## Extracted material
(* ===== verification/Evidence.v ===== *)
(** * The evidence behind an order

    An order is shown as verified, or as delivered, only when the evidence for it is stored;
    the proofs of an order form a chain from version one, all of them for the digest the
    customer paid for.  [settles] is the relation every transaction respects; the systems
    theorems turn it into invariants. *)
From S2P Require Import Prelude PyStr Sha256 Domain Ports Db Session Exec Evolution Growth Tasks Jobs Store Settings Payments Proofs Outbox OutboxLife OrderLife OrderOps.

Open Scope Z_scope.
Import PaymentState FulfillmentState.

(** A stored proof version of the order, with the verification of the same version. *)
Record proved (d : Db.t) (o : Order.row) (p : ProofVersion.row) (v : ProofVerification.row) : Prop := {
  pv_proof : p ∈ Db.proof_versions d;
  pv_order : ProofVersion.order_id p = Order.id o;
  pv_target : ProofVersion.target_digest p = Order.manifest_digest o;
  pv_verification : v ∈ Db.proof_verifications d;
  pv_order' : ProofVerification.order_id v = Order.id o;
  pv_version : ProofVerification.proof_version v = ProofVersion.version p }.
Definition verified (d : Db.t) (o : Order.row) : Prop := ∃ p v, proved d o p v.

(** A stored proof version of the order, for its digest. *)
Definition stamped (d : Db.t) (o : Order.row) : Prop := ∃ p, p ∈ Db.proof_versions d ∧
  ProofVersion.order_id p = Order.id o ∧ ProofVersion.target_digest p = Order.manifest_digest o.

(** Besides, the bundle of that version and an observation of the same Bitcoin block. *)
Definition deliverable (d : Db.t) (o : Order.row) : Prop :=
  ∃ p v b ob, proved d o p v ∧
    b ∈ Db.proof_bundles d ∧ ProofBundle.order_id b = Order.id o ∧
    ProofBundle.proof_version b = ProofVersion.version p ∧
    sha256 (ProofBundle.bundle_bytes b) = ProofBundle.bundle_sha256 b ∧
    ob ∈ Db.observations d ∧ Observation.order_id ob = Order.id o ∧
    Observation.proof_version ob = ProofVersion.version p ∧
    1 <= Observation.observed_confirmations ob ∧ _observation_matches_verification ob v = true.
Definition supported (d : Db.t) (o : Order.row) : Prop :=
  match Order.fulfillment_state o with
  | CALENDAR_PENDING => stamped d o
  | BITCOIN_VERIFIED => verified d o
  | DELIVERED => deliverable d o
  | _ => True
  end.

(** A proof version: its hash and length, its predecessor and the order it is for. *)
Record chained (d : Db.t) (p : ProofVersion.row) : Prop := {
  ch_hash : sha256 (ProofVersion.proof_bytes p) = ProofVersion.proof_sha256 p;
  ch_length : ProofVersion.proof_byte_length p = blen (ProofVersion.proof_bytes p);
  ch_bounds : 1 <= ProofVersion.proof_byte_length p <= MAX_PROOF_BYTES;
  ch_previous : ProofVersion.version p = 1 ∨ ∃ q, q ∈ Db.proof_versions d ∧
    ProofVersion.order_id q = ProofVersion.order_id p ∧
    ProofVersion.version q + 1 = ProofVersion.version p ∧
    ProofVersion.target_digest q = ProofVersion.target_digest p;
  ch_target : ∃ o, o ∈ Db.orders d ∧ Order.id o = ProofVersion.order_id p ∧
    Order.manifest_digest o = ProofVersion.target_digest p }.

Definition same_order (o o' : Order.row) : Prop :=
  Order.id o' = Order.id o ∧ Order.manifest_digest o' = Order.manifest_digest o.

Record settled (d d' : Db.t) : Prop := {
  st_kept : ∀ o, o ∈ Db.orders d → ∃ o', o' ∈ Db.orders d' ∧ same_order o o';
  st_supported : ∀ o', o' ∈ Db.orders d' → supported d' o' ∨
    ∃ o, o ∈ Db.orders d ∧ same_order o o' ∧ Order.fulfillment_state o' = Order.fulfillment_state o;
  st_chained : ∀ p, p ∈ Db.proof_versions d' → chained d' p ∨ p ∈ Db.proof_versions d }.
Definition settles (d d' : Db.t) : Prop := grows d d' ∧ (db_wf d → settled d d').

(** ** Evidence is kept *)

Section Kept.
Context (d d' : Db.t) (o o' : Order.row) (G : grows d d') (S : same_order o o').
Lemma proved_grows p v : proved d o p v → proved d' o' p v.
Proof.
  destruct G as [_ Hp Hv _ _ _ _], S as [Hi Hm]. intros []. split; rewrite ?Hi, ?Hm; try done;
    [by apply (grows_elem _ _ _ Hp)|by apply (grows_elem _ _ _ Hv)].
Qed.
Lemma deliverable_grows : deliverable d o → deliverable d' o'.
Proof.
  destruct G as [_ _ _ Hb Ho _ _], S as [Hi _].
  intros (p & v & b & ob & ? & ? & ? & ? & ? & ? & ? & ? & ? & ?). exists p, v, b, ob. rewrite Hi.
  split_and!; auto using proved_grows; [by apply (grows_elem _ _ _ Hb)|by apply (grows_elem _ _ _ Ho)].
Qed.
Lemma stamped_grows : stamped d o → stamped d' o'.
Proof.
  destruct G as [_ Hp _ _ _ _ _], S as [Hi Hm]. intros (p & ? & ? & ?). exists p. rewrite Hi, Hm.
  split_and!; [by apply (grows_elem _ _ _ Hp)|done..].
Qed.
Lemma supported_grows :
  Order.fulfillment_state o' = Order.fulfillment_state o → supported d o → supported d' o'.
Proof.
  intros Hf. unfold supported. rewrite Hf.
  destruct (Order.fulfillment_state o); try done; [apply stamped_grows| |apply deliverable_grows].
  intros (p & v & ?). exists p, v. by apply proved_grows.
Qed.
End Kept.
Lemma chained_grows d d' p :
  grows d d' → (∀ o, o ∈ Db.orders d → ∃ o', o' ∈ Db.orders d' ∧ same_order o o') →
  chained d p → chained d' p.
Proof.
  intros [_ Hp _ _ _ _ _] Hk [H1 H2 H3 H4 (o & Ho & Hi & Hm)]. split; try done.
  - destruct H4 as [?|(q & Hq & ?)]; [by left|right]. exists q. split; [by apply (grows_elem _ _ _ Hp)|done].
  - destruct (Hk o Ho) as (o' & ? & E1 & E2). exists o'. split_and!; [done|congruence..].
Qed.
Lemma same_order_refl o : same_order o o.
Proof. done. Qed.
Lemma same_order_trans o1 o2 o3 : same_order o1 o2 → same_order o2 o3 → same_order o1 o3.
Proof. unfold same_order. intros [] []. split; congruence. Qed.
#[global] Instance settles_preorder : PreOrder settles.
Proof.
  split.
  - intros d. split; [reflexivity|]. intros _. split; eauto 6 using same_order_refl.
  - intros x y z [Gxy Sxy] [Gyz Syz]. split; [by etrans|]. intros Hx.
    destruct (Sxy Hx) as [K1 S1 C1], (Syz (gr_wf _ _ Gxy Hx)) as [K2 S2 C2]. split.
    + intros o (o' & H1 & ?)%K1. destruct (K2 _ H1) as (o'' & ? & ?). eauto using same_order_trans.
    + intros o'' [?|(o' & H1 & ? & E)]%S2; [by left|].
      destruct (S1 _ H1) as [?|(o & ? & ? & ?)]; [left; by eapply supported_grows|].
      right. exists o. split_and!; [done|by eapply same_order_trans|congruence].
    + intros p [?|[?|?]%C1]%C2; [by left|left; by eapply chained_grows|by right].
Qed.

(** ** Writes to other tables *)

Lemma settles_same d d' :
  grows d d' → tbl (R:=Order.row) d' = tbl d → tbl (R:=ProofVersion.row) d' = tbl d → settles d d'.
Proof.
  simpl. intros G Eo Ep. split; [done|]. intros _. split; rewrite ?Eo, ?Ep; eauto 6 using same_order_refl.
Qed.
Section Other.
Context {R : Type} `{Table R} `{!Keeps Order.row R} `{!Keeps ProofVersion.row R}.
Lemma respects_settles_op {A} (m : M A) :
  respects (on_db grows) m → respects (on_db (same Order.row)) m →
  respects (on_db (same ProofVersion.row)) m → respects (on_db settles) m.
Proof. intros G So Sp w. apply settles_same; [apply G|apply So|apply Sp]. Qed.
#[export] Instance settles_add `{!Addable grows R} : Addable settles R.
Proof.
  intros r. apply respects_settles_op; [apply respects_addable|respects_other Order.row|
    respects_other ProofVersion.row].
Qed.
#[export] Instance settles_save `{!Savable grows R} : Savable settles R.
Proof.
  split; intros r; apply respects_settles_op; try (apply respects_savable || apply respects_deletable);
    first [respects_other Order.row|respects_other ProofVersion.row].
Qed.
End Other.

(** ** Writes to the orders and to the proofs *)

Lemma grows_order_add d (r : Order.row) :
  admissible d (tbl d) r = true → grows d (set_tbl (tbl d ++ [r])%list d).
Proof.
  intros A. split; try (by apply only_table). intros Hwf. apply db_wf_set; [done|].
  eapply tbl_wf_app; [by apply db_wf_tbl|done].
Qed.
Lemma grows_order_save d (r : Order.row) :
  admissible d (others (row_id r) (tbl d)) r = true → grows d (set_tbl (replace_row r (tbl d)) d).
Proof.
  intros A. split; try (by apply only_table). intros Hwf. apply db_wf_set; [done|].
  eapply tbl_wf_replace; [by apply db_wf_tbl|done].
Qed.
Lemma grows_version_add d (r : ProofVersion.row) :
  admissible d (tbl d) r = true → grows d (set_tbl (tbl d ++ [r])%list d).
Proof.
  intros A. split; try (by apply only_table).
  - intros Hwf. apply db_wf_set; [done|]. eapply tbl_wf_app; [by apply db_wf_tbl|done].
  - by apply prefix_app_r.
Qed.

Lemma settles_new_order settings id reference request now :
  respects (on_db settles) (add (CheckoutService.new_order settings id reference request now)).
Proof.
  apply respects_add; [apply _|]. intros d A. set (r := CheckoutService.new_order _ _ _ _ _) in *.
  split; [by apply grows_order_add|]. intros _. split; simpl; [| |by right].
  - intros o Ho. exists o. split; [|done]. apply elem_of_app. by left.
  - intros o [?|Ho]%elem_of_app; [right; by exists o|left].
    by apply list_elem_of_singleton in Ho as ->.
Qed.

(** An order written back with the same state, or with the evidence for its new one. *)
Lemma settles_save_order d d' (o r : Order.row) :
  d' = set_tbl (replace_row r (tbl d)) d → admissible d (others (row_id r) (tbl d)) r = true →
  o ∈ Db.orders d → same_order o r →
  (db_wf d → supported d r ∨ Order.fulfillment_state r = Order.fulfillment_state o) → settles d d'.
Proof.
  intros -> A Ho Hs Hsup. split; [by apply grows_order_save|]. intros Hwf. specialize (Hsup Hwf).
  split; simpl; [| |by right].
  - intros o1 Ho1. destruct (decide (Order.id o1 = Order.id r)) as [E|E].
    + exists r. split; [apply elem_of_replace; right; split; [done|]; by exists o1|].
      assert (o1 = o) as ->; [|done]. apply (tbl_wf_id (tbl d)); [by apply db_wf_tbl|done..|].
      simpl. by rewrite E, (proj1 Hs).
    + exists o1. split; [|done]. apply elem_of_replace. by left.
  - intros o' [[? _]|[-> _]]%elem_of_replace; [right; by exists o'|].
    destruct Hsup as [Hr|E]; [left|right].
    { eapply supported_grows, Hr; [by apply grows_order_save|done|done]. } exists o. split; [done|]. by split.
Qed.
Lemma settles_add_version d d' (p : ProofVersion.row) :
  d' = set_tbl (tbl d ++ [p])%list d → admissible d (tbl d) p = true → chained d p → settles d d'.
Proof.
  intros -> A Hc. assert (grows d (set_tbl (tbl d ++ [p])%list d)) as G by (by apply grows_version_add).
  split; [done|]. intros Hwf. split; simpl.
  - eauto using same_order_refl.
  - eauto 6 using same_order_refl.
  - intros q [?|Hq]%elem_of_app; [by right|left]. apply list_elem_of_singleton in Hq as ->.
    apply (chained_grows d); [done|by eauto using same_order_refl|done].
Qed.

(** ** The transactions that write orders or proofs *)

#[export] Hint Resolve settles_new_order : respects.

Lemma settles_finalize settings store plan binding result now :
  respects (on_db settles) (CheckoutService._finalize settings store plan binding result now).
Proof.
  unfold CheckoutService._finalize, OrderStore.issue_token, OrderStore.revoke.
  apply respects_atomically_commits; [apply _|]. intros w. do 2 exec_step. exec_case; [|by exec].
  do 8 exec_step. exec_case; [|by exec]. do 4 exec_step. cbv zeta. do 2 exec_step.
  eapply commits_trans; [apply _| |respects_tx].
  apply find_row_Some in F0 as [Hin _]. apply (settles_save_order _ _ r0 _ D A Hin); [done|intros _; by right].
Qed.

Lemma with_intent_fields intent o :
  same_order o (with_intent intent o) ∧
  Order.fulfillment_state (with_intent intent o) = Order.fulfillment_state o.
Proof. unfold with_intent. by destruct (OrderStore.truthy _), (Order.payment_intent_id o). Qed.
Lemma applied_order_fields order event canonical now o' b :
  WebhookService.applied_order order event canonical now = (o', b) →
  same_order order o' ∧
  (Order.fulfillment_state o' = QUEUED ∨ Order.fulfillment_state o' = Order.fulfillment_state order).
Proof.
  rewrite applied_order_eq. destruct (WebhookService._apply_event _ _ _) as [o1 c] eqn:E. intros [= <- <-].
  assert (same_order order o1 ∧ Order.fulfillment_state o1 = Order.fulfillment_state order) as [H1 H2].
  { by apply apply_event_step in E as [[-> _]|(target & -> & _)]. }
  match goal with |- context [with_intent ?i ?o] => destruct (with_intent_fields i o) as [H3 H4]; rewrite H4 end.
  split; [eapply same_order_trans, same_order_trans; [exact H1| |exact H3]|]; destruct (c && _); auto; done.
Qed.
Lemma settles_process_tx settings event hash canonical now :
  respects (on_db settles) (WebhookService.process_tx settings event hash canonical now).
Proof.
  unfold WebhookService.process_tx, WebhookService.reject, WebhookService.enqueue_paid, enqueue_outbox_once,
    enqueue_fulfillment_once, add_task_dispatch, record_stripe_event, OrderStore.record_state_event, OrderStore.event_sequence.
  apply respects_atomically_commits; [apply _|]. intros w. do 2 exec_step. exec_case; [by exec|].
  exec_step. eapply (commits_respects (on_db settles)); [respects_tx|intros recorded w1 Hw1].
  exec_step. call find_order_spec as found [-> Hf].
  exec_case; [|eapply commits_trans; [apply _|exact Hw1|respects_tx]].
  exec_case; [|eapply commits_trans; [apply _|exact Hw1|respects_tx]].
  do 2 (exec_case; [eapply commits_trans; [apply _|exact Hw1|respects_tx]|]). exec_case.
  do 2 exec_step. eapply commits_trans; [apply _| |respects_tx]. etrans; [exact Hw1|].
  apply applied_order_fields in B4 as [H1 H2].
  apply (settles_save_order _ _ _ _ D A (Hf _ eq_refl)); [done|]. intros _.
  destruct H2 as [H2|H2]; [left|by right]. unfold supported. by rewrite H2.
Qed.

## Assignment
The lines above, starting at the one with "match goal with" and ending at the one with "Lemma settles_process_tx settings", are the only ones to return, exactly as written.

## Output below
  match goal with |- context [with_intent ?i ?o] => destruct (with_intent_fields i o) as [H3 H4]; rewrite H4 end.
  split; [eapply same_order_trans, same_order_trans; [exact H1| |exact H3]|]; destruct (c && _); auto; done.
Qed.
Lemma settles_process_tx settings event hash canonical now :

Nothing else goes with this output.